Write out exactly the lines below that run from the one containing "the language leaves" through the one containing "(** [sigma] maps", both included, with no other lines.

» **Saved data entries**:
---------------

(** ** The discrete system *)

(** C1.  The matrix is assembled from the bilinear form
    [integral(u*v) + dt * integral(grad u . grad v)] over the degree-1
    Crouzeix-Raviart space [V] on the rectangle with corners (0,0) and (2,2)
    divided into triangles, and every pass of the loop assembles the
    right-hand side from the linear form [integral((u_n + dt*f)*v)], with the
    array of [u_n] for its coefficient [u_n] and the newly interpolated array
    of [f] for its coefficient [f], and solves with that matrix: the
    backward-Euler system of the step. *)
Theorem backward_euler_system
    (lib : Library) (K : FieldAlgebra) (s0 s s' : State lib) (n : nat) :
  integral_homogeneous K ->
  setup lib = Done s0 -> iterate lib n s0 = Done s -> step lib s = Done s' ->
  (forall u v coef,
      denote_form K u v coef (a (V (handles s0)))
      = (integral K (fmul K u v)
         + Q2R dt * integral K (vdot K (grad K u) (grad K v)))%R)
  /\ (forall u v coef,
        denote_form K u v coef (L (V (handles s0)))
        = integral K (fmul K (fadd K (coef coef_u_n)
                                      (fmul K (fconst K (Q2R dt)) (coef coef_f))) v))
  /\ (exists dom,
        create_rectangle lib COMM_WORLD [[0; 0]; [2; 2]]%Z [nx; ny] triangle = Ok dom
        /\ functionspace lib dom ("CR", 1%Z) = Ok (V (handles s0)))
  /\ (exists A1,
        assemble_matrix lib (a (V (handles s0))) = Ok A1
        /\ mat_assemble lib A1 = Ok (A s0))
  /\ (exists coef k b1 b2 b3 y,
        coef coef_u_n = u_n s
        /\ coef coef_f = f s'
        /\ assemble_linear_form lib (L (V (handles s0))) coef = Ok k
        /\ apply_lifting lib k [a (V (handles s0))] [[bc (handles s0)]] = Ok b1
        /\ ghostUpdate lib b1 ADD_VALUES REVERSE = Ok b2
        /\ set_bc lib b2 [bc (handles s0)] = Ok b3
        /\ operators (solver s) = Some (A s0)
        /\ ksp_type (solver s) = Some PREONLY
        /\ pc_type (solver s) = Some LU
        /\ ksp_solve lib (solver s) b3 = Ok y
        /\ scatter_forward lib y = Ok (u_sol s')).
Proof.
  intros Hlin Hsetup Hiter Hstep.
  split; [intros u v coef; simpl; rewrite Hlin; reflexivity |].
  split; [intros u v coef; reflexivity |].
  pose proof (setup_inv lib s0 Hsetup) as H.
  destruct H as (dom & Vh & facets & dofs & x & A1 & H).
  decompose [and] H; clear H.
  split; [exists dom; split; congruence |].
  split; [exists A1; split; congruence |].
  pose proof (iterate_unchanged lib n s0 s Hiter) as (Hh & HA & Hs & _).
  pose proof (step_inv lib s s' Hstep) as H.
  destruct H as (x' & k & b1 & b2 & b3 & y & y' & un & nw & p & d & name & frame & H).
  cbv zeta in H. decompose [and] H; clear H.
  rewrite Hh in *. subst s'. cbn [f u_sol].
  exists (fun c => match c with
                   | coef_u_n => u_n s
                   | coef_f =>
                       map (TimeDependentSource.eval
                              {| TimeDependentSource.t := (t s + dt)%Q |}) x'
                   end),
         k, b1, b2, b3, y.
  repeat split; try assumption;
    rewrite Hs; match goal with E : solver s0 = _ |- _ => rewrite E end; reflexivity.
Qed.

Lemma backward_euler_system_witness :
  exists s', step (OneTriangle.lib None) (OneTriangle.s0 None) = Done s'
    /\ forall u v coef,
         denote_form OneTriangle.constants u v coef (a tt)
         = (u * v + Q2R dt * (0 * 0))%R.
Proof.
  destruct (returns_Done _ one_triangle_step_returns) as [s' Hs'].
  exists s'. split; [exact Hs' |].
  assert (Hlin : integral_homogeneous OneTriangle.constants) by (intros c g; reflexivity).
  destruct (backward_euler_system (OneTriangle.lib None) OneTriangle.constants
              (OneTriangle.s0 None) (OneTriangle.s0 None) s' 0 Hlin (one_triangle_setup None) eq_refl Hs')
    as (E & _).
  exact E.
Defined.

(** ** The boundary condition *)

(** C2 (what the code does).  The entities on which the Dirichlet condition
    is located have dimension [domain.topology.dim - 2]: two less than the
    dimension of the mesh, not one less.  On the mesh of triangles of the
    notebook that is dimension 0, the vertices, and the degrees of freedom
    handed to [dirichletbc] are those that [locate_dofs_topological] returns
    for the boundary vertices. *)
Theorem boundary_entities_are_two_dimensions_down (lib : Library) (s0 : State lib) :
  setup lib = Done s0 ->
  fdim (handles s0) = (topology_dim lib (domain (handles s0)) - 2)%Z
  /\ fdim (handles s0) <> (topology_dim lib (domain (handles s0)) - 1)%Z
  /\ (topology_cell_type lib (domain (handles s0)) = triangle ->
      fdim (handles s0) = 0%Z)
  /\ locate_entities_boundary lib (domain (handles s0)) (fdim (handles s0))
       (fun _ => true) = Ok (boundary_facets (handles s0))
  /\ exists dofs,
       locate_dofs_topological lib (V (handles s0)) (fdim (handles s0))
         (boundary_facets (handles s0)) = Ok dofs
       /\ dirichletbc lib 0%R dofs (V (handles s0)) = Ok (bc (handles s0)).
Proof.
  intros Hsetup. pose proof (setup_inv lib s0 Hsetup) as H.
  destruct H as (dom & Vh & facets & dofs & x & A1 & H).
  decompose [and] H; clear H.
  repeat match goal with
  | E : domain _ = _ |- _ => rewrite E in *; clear E
  | E : V _ = _ |- _ => rewrite E in *; clear E
  | E : fdim _ = _ |- _ => rewrite E in *; clear E
  | E : boundary_facets _ = _ |- _ => rewrite E in *; clear E
  end.
  split; [reflexivity |]. split; [lia |].
  split; [intros E; unfold topology_dim; rewrite E; reflexivity |].
  split; [assumption |]. exists dofs. split; assumption.
Qed.

Lemma boundary_entities_are_two_dimensions_down_witness :
  fdim (handles (OneTriangle.s0 None)) = 0%Z
  /\ (topology_dim (OneTriangle.lib None) (domain (handles (OneTriangle.s0 None))) - 1 = 1)%Z.
Proof.
  split; [| reflexivity].
  destruct (boundary_entities_are_two_dimensions_down (OneTriangle.lib None) (OneTriangle.s0 None))
    as (_ & _ & E & _); [reflexivity |].
  apply E. reflexivity.
Defined.

(** * Further properties of the notebook *)

(** ** Initial condition and source term *)

(** X1.  On the closed square [0,2] x [0,2] the initial condition is never
    negative; it vanishes on the four sides of the square, as the Dirichlet
    condition [u = 0] requires, and its value at the centre (1,1) is 1. *)
Theorem initial_condition_on_domain (x : point) :
  (0 <= x.[0] <= 2)%R -> (0 <= x.[1] <= 2)%R ->
  (0 <= initial_condition x)%R
  /\ ((x.[0] = 0 \/ x.[0] = 2 \/ x.[1] = 0 \/ x.[1] = 2)%R -> initial_condition x = 0%R)
  /\ (x.[0] = 1%R /\ x.[1] = 1%R -> initial_condition x = 1%R).
Proof.
  unfold initial_condition. generalize (x.[0]) (x.[1]). intros p q Hp Hq.
  assert (Ep : (p * q * (p - 2) * (q - 2) = (p * (2 - p)) * (q * (2 - q)))%R) by ring.
  rewrite Ep.
  assert (Hp1 : (0 <= p * (2 - p))%R) by (apply Rmult_le_pos; lra).
  assert (Hq1 : (0 <= q * (2 - q))%R) by (apply Rmult_le_pos; lra).
  split; [apply Rmult_le_pos; assumption |]. split.
  - intros [E | [E | [E | E]]]; rewrite E; ring.
  - intros [-> ->]. ring.
Qed.
Lemma send_frames_clients a w fd l :
  forall s s',
    NoDup (map fst l) ->
    NoDup (Dict.keys (ep_clients (cur s))) ->
    (forall x, In x l -> Dict.mem addr_eqb (fst x) (ep_clients (cur s)) = true) ->
    for_each l (send_frame a w fd) s = (s', Val tt) ->
    (forall x, In x l ->
       Dict.get addr_eqb (fst x) (ep_clients (cur s')) =
       if send_ok w (sendall a) (c_sock (snd x)) fd
       then Some (mkClient (c_sock (snd x)) (c_chan (snd x)) (c_quality (snd x))
                           (c_delay (snd x)) (now w) (c_headers_sent (snd x)))
       else None)
    /\ (forall k, ~ In k (map fst l) ->
          Dict.get addr_eqb k (ep_clients (cur s')) = Dict.get addr_eqb k (ep_clients (cur s))).
Proof.
  induction l as [|[addr c] l IH]; intros s s' Hnd Hk Hin E.
  - injection E as <-. split; [intros x []|auto].
  - cbn [for_each] in E. cbn [map fst] in Hnd |- *.
    inversion Hnd as [|? ? Hx Hl]; subst.
    assert (Hm : Dict.mem addr_eqb addr (ep_clients (cur s)) = true)
      by (apply (Hin (addr, c)); now left).
    unfold bind in E. rewrite (@send_frame_run a w fd addr c s Hm) in E.
    match type of E with for_each _ _ ?s1 = _ => set (s1' := s1) in * end.
    assert (Hk1 : NoDup (Dict.keys (ep_clients (cur s1')))).
    { subst s1'. simpl. destruct (send_ok w (sendall a) (c_sock c) fd).
      - apply NoDup_keys_set; [apply addr_eqb_eq | assumption].
      - apply NoDup_keys_remove; assumption. }
    assert (Hin1 : forall x, In x l ->
                     Dict.mem addr_eqb (fst x) (ep_clients (cur s1')) = true).
    { intros x Hxl. subst s1'. simpl.
      assert (Hne : fst x <> addr).
      { intros Heq. apply Hx. rewrite <- Heq. now apply in_map. }
      destruct (send_ok w (sendall a) (c_sock c) fd).
      - apply mem_set; [apply addr_eqb_eq | apply Hin; now right].
      - apply mem_remove_other; [apply addr_eqb_eq | assumption | apply Hin; now right]. }
    destruct (IH s1' s' Hl Hk1 Hin1 E) as [H1 H2]. split.
    + intros x [<-|Hxl]; [|now apply H1]. cbn [fst snd].
      rewrite (H2 addr Hx). subst s1'. simpl.
      destruct (send_ok w (sendall a) (c_sock c) fd).
      * apply get_set_same, addr_eqb_refl.
      * now apply get_remove_same.
    + intros k Hnk. cbn [In] in Hnk.
      assert (Hne : k <> addr) by (intros ->; tauto).
      rewrite H2 by tauto. subst s1'. simpl.
      destruct (send_ok w (sendall a) (c_sock c) fd).
      * apply get_set_other; [apply addr_eqb_eq | assumption].
      * apply get_remove_other; [apply addr_eqb_eq | assumption].
Qed.
(** * ssm.util: label alignment, Adam with convergence check, random rotation

    A shallow embedding of [src/ssm/util.py].  numpy integer arrays are lists
    of [Z]; Python exceptions are the [Raise] branch of [result]; the
    overlap matrix is a list of rows together with its shape; numpy's
    floating-point arrays are lists over a numeric interface. *)

From Stdlib Require Import ZArith List Reals Lra Psatz RNsatz.
From stdpp Require Import base option list gmap sets strings.

Local Open Scope Z_scope.

(** ** Python exceptions and fallible results *)

Inductive exn : Type :=
  | NameError (name : string)
  | TypeError (msg : string)
  | ValueError (msg : string)
  | AssertionError (msg : string).

Inductive result (A : Type) : Type :=
  | Ok (a : A)
  | Raise (e : exn).
Arguments Ok {A} a.
Arguments Raise {A} e.

Global Instance result_ret : MRet result := λ A a, Ok a.
Global Instance result_bind : MBind result := λ A B k r,
  match r with
  | Ok a => k a
  | Raise e => Raise e
  end.

(** [assert cond, msg] *)
Definition py_assert (cond : bool) (msg : string) : result unit :=
  if cond then Ok tt else Raise (AssertionError msg).

(** ** numpy on one-dimensional integer arrays

    A label array has dtype int (the assertion on line 34), which is
    numpy's int64: its entries are integers of [-2^63, 2^63), and arithmetic
    on them wraps around. *)

Definition int64 (x : Z) : Prop :=
  -9223372036854775808 ≤ x < 9223372036854775808.

(** The value of an int64 operation whose exact result is [x]. *)
Definition int64_wrap (x : Z) : Z :=
  (x + 9223372036854775808) mod 18446744073709551616 - 9223372036854775808.

(** [a.min()] and [a.max()]: a reduction over an empty array has no identity. *)
Definition np_min (a : list Z) : result Z :=
  match a with
  | [] => Raise (ValueError "zero-size array to reduction operation minimum which has no identity")
  | x :: l => Ok (foldl Z.min x l)
  end.

Definition np_max (a : list Z) : result Z :=
  match a with
  | [] => Raise (ValueError "zero-size array to reduction operation maximum which has no identity")
  | x :: l => Ok (foldl Z.max x l)
  end.

(** [a == k], elementwise. *)
Definition np_eq (a : list Z) (k : Z) : list bool := map (λ x, Z.eqb x k) a.

(** [a & b] on boolean arrays of one shape. *)
Definition np_and (a b : list bool) : list bool := zip_with andb a b.

(** [np.sum] of a boolean array: the number of [True] entries. *)
Definition np_sum_bool (a : list bool) : Z :=
  foldl (λ acc (b : bool), if b then acc + 1 else acc) 0 a.

(** ** Matrices with an explicit shape

    The overlap matrix is a float array holding counts; the counts are
    kept as integers. *)

Record matrix : Type := Matrix {
  nrows : nat;
  ncols : nat;
  rows_of : list (list Z)
}.

(** [np.zeros((K1, K2))]; a negative dimension is refused.  Memory is not
    bounded in the model: an allocation that a machine refuses for its
    size is outside of it. *)
Definition np_zeros (K1 K2 : Z) : result matrix :=
  if (K1 <? 0) || (K2 <? 0)
  then Raise (ValueError "negative dimensions are not allowed")
  else Ok (Matrix (Z.to_nat K1) (Z.to_nat K2)
                  (replicate (Z.to_nat K1) (replicate (Z.to_nat K2) 0))).

(** [M[i, j]] for indices inside the shape (0 outside, never read by the code). *)
Definition mget (M : matrix) (i j : nat) : Z :=
  default 0 (rows_of M !! i ≫= (.!! j)).

(** [M[i, j] = v], in place. *)
Definition mset (M : matrix) (i j : nat) (v : Z) : matrix :=
  Matrix (nrows M) (ncols M) (alter (<[j := v]>) i (rows_of M)).

(** [-M] *)
Definition mneg (M : matrix) : matrix :=
  Matrix (nrows M) (ncols M) (map (map Z.opp) (rows_of M)).

(** [np.sum(M)] *)
Definition msum (M : matrix) : Z :=
  foldr Z.add 0 (map (foldr Z.add 0) (rows_of M)).

(** [range(n)]; empty for [n <= 0]. *)
Definition py_range (n : Z) : list nat := seq 0 (Z.to_nat n).

(** ** compute_state_overlap *)

Definition compute_state_overlap (z1 z2 : list Z) (K1 K2 : option Z)
  : result matrix :=
  (* assert z1.dtype == int and z2.dtype == int: integer arrays by typing *)
  (* assert z1.shape == z2.shape: the sequences are one-dimensional *)
  py_assert (bool_decide (length z1 = length z2)) "";;
  (* assert z1.min() >= 0 and z2.min() >= 0 *)
  mn1 ← np_min z1 ;
  ok ← (if 0 <=? mn1 then mn2 ← np_min z2 ; Ok (0 <=? mn2) else Ok false) ;
  py_assert ok "";;
  (* z.max() is an int64, and so is z.max() + 1 *)
  K1 ← match K1 with
        | None => mx ← np_max z1 ; Ok (int64_wrap (mx + 1))
        | Some k => Ok k
        end ;
  K2 ← match K2 with
        | None => mx ← np_max z2 ; Ok (int64_wrap (mx + 1))
        | Some k => Ok k
        end ;
  overlap ← np_zeros K1 K2 ;
  (* for k1 in range(K1): for k2 in range(K2): overlap[k1, k2] = ... *)
  Ok (foldl (λ overlap k1,
        foldl (λ overlap k2,
          mset overlap k1 k2
            (np_sum_bool (np_and (np_eq z1 (Z.of_nat k1)) (np_eq z2 (Z.of_nat k2)))))
          overlap (py_range K2))
        overlap (py_range K1)).

(** ** Vocabulary of the statements about the overlap matrix *)

(** The count of §3 of the specification, by positions: the number of
    time steps [t] at which sequence 1 carries [k1] and sequence 2 carries
    [k2]. *)
Definition cooccurrences (z1 z2 : list Z) (k1 k2 : Z) : Z :=
  Z.of_nat (length (filter
    (λ t, z1 !! t = Some k1 ∧ z2 !! t = Some k2) (seq 0 (length z1)))).

(** What a defaulted [K] is on a sequence without negative labels: one
    more than the largest label, in int64 arithmetic.  It is negative when
    the largest label is 2^63 - 1. *)
Definition default_K (z : list Z) : Z := int64_wrap (foldr Z.max 0 z + 1).

(** What [K] resolves to on a non-empty sequence. *)
Definition resolve_K (K : option Z) (z : list Z) : Z :=
  match K with
  | None => default_K z
  | Some k => k
  end.

(** Label sequences the function accepts: one length, at least one entry
    (the reductions [min] and [max] need one), no negative label. *)
Definition valid_labels (z1 z2 : list Z) : Prop :=
  z1 ≠ [] ∧ length z1 = length z2 ∧ Forall (λ x, 0 ≤ x) z1 ∧ Forall (λ x, 0 ≤ x) z2.

(** Both sequences are arrays of dtype int. *)
Definition int64_labels (z1 z2 : list Z) : Prop :=
  Forall int64 z1 ∧ Forall int64 z2.

(** A matrix whose rows fit its shape. *)
Definition matrix_wf (M : matrix) : Prop :=
  length (rows_of M) = nrows M ∧ Forall (λ r, length r = ncols M) (rows_of M).

(** The matrix with entry [f i j] at row [i], column [j]. *)
Definition tabulate (n m : nat) (f : nat → nat → Z) : matrix :=
  Matrix n m (map (λ i, map (f i) (seq 0 m)) (seq 0 n)).

(** The value the loop body stores in cell [(k1, k2)]. *)
Definition cell (z1 z2 : list Z) (k1 k2 : nat) : Z :=
  np_sum_bool (np_and (np_eq z1 (Z.of_nat k1)) (np_eq z2 (Z.of_nat k2))).

Definition zsum (l : list Z) : Z := foldr Z.add 0 l.

(** Both labels of a position lie inside a [K1 x K2] matrix. *)
Definition in_shape (K1 K2 : Z) (p : Z * Z) : Prop :=
  (0 ≤ p.1 < K1) ∧ (0 ≤ p.2 < K2).

Global Instance in_shape_dec K1 K2 p : Decision (in_shape K1 K2 p).
Proof. unfold in_shape. apply _. Defined.

(** ** find_permutation *)

(** The cost [C[rows, cols].sum()] of matching row [rows[i]] with column
    [cols[i]]. *)
Definition assignment_cost (C : matrix) (rows cols : list nat) : Z :=
  zsum (zip_with (mget C) rows cols).

(** A choice of one column per row of [C], no column taken twice. *)
Definition column_assignment (C : matrix) (cols : list nat) : Prop :=
  length cols = nrows C ∧ NoDup cols ∧ Forall (λ c, (c < ncols C)%nat) cols.

(** Modelled from the spec: [scipy.optimize.linear_sum_assignment] is an
    external solver, absent from src/.  §6 gives its contract: for a cost
    matrix it returns the matched row and column indices of an optimal
    assignment, minimising total cost.  On a matrix with no more rows than
    columns every row is matched and the row indices come back sorted, that
    is as [0 .. nrows-1].  Which of several optimal assignments is returned
    is left open. *)
Definition lsa_contract (lsa : matrix → list nat * list nat) : Prop :=
  ∀ C, matrix_wf C → (nrows C ≤ ncols C)%nat →
    (lsa C).1 = seq 0 (nrows C) ∧
    column_assignment C (lsa C).2 ∧
    ∀ cols, column_assignment C cols →
      assignment_cost C (seq 0 (nrows C)) (lsa C).2
      ≤ assignment_cost C (seq 0 (nrows C)) cols.

(** Every diagonal entry of [C] is a smallest entry of its row. *)
Definition diagonal_minimal (C : matrix) : Prop :=
  ∀ i j, (i < nrows C)%nat → (j < ncols C)%nat → mget C i i ≤ mget C i j.

(** How scipy's solver settles ties, which §6 of the specification leaves
    open; not in src/ and not in the specification, but observed of the
    library: it scans the columns of a row so that, when the diagonal entry
    of every row is a smallest entry of the row, row [i] is matched with
    column [i] (in particular a constant cost matrix is solved by the
    identity). *)
Definition lsa_keeps_diagonal (lsa : matrix → list nat * list nat) : Prop :=
  ∀ C, matrix_wf C → (nrows C ≤ ncols C)%nat → diagonal_minimal C →
       (lsa C).2 = seq 0 (nrows C).

(** [list(s)] for a Python set [s]: its elements, each once, in an order
    the language leaves to the implementation. *)
Definition set_order_contract (py_list : gset nat → list nat) : Prop :=
  ∀ s, py_list s ≡ₚ elements s.

(** [a == b] for two one-dimensional arrays of indices: elementwise on one
    shape, an array of one element is stretched over the other, and other
    shapes do not broadcast (numpy 1.25 and later raise; earlier versions
    warn and answer [False], which fails the assertion instead). *)
Definition np_eq_arrays (a b : list nat) : result (list bool) :=
  if decide (length a = length b) then Ok (zip_with Nat.eqb a b)
  else match a, b with
       | [s], _ => Ok (map (Nat.eqb s) b)
       | _, [s] => Ok (map (λ x, Nat.eqb x s) a)
       | _, _ => Raise (ValueError "operands could not be broadcast together")
       end.

(** [np.all(a)] *)
Definition np_all (a : list bool) : bool := forallb (λ b : bool, b) a.

Definition find_permutation
    (linear_sum_assignment : matrix → list nat * list nat)
    (py_list : gset nat → list nat)
    (z1 z2 : list Z) (K1 K2 : option Z) : result (list nat) :=
  overlap ← compute_state_overlap z1 z2 K1 K2;
  let K1 := nrows overlap in
  let K2 := ncols overlap in
  py_assert (K1 <=? K2)%nat "Can only find permutation from more states to fewer";;
  let '(tmp, perm) := linear_sum_assignment (mneg overlap) in
  (* assert np.all(tmp == np.arange(K1)) *)
  same ← np_eq_arrays tmp (seq 0 K1);
  py_assert (np_all same) "All indices should have been matched!";;
  (* Pad permutation if K1 < K2 *)
  let perm :=
    if (K1 <? K2)%nat then
      let unused := py_list (list_to_set (seq 0 K2) ∖ list_to_set perm) in
      perm ++ unused
    else perm in
  Ok perm.

(** The total overlap [sum_k1 overlap[k1][sigma k1]] of a map [sigma] from
    rows to columns. *)
Definition total_overlap (overlap : matrix) (sigma : nat → nat) : Z :=
  zsum (map (λ k1, mget overlap k1 (sigma k1)) (seq 0 (nrows overlap))).

(** [sigma] maps [{0..K1-1}] into [{0..K2-1}] one-to-one. *)
Definition injection (K1 K2 : nat) (sigma : nat → nat) : Prop :=
  (∀ k, (k < K1)%nat → (sigma k < K2)%nat) ∧
  (∀ j k, (j < K1)%nat → (k < K1)%nat → sigma j = sigma k → j = k).

(** The map a permutation array stands for: [k ↦ perm[k]]. *)
Definition as_map (perm : list nat) (k : nat) : nat := default 0%nat (perm !! k).

(** ** An exhaustive solver

    A solver that meets [lsa_contract] by trying every assignment.  Among
    assignments of equal cost [replace] decides which one survives. *)

Fixpoint tuples (n m : nat) : list (list nat) :=
  match n with
  | O => [[]]
  | S n' => c ← seq 0 m; (c ::.) <$> tuples n' m
  end.

Definition assignments (n m : nat) : list (list nat) :=
  filter NoDup (tuples n m).

(** The cheapest candidate; [replace c b] says whether a candidate of cost
    [c] takes the place of the best so far, of cost [b]. *)
Definition argmin (replace : Z → Z → bool) (cost : list nat → Z)
    (best : list nat) (cands : list (list nat)) : list nat :=
  foldl (λ best c, if replace (cost c) (cost best) then c else best) best cands.

Definition exhaustive_lsa (replace : Z → Z → bool) (C : matrix)
  : list nat * list nat :=
  let rows := seq 0 (nrows C) in
  (rows, argmin replace (assignment_cost C rows) rows
                (assignments (nrows C) (ncols C))).

(** Keeps the first of the cheapest assignments. *)
Definition exhaustive_lsa_first : matrix → list nat * list nat :=
  exhaustive_lsa Z.ltb.

(** Keeps the last of the cheapest assignments. *)
Definition exhaustive_lsa_last : matrix → list nat * list nat :=
  exhaustive_lsa Z.leb.

(** A solver that settles ties as [lsa_keeps_diagonal] says: the identity
    where the diagonal is minimal, the first cheapest assignment
    elsewhere. *)
Definition diagonal_minimalb (C : matrix) : bool :=
  forallb (λ i, forallb (λ j, mget C i i <=? mget C i j) (seq 0 (ncols C)))
          (seq 0 (nrows C)).

Definition diagonal_lsa (C : matrix) : list nat * list nat :=
  if diagonal_minimalb C then (seq 0 (nrows C), seq 0 (nrows C))
  else exhaustive_lsa_first C.

(** ** Vocabulary of the statements about label alignment *)

(** [mx] is the largest label of [z]. *)
Definition is_max (z : list Z) (mx : Z) : Prop :=
  mx ∈ z ∧ Forall (λ x, x ≤ mx) z.

(** The dimension [K] stands for: the supplied value, or one more than the
    largest label when nothing is supplied. *)
Definition dimension (K : option Z) (z : list Z) (n : nat) : Prop :=
  match K with
  | Some k => Z.of_nat n = k
  | None => ∃ mx, is_max z mx ∧ Z.of_nat n = mx + 1
  end.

---------------

» **Your solution**:
    the language leaves to the implementation. *)
Definition set_order_contract (py_list : gset nat → list nat) : Prop :=
  ∀ s, py_list s ≡ₚ elements s.

(** [a == b] for two one-dimensional arrays of indices: elementwise on one
    shape, an array of one element is stretched over the other, and other
    shapes do not broadcast (numpy 1.25 and later raise; earlier versions
    warn and answer [False], which fails the assertion instead). *)
Definition np_eq_arrays (a b : list nat) : result (list bool) :=
  if decide (length a = length b) then Ok (zip_with Nat.eqb a b)
  else match a, b with
       | [s], _ => Ok (map (Nat.eqb s) b)
       | _, [s] => Ok (map (λ x, Nat.eqb x s) a)
       | _, _ => Raise (ValueError "operands could not be broadcast together")
       end.

(** [np.all(a)] *)
Definition np_all (a : list bool) : bool := forallb (λ b : bool, b) a.

Definition find_permutation
    (linear_sum_assignment : matrix → list nat * list nat)
    (py_list : gset nat → list nat)
    (z1 z2 : list Z) (K1 K2 : option Z) : result (list nat) :=
  overlap ← compute_state_overlap z1 z2 K1 K2;
  let K1 := nrows overlap in
  let K2 := ncols overlap in
  py_assert (K1 <=? K2)%nat "Can only find permutation from more states to fewer";;
  let '(tmp, perm) := linear_sum_assignment (mneg overlap) in
  (* assert np.all(tmp == np.arange(K1)) *)
  same ← np_eq_arrays tmp (seq 0 K1);
  py_assert (np_all same) "All indices should have been matched!";;
  (* Pad permutation if K1 < K2 *)
  let perm :=
    if (K1 <? K2)%nat then
      let unused := py_list (list_to_set (seq 0 K2) ∖ list_to_set perm) in
      perm ++ unused
    else perm in
  Ok perm.

(** The total overlap [sum_k1 overlap[k1][sigma k1]] of a map [sigma] from
    rows to columns. *)
Definition total_overlap (overlap : matrix) (sigma : nat → nat) : Z :=
  zsum (map (λ k1, mget overlap k1 (sigma k1)) (seq 0 (nrows overlap))).

(** [sigma] maps [{0..K1-1}] into [{0..K2-1}] one-to-one. *)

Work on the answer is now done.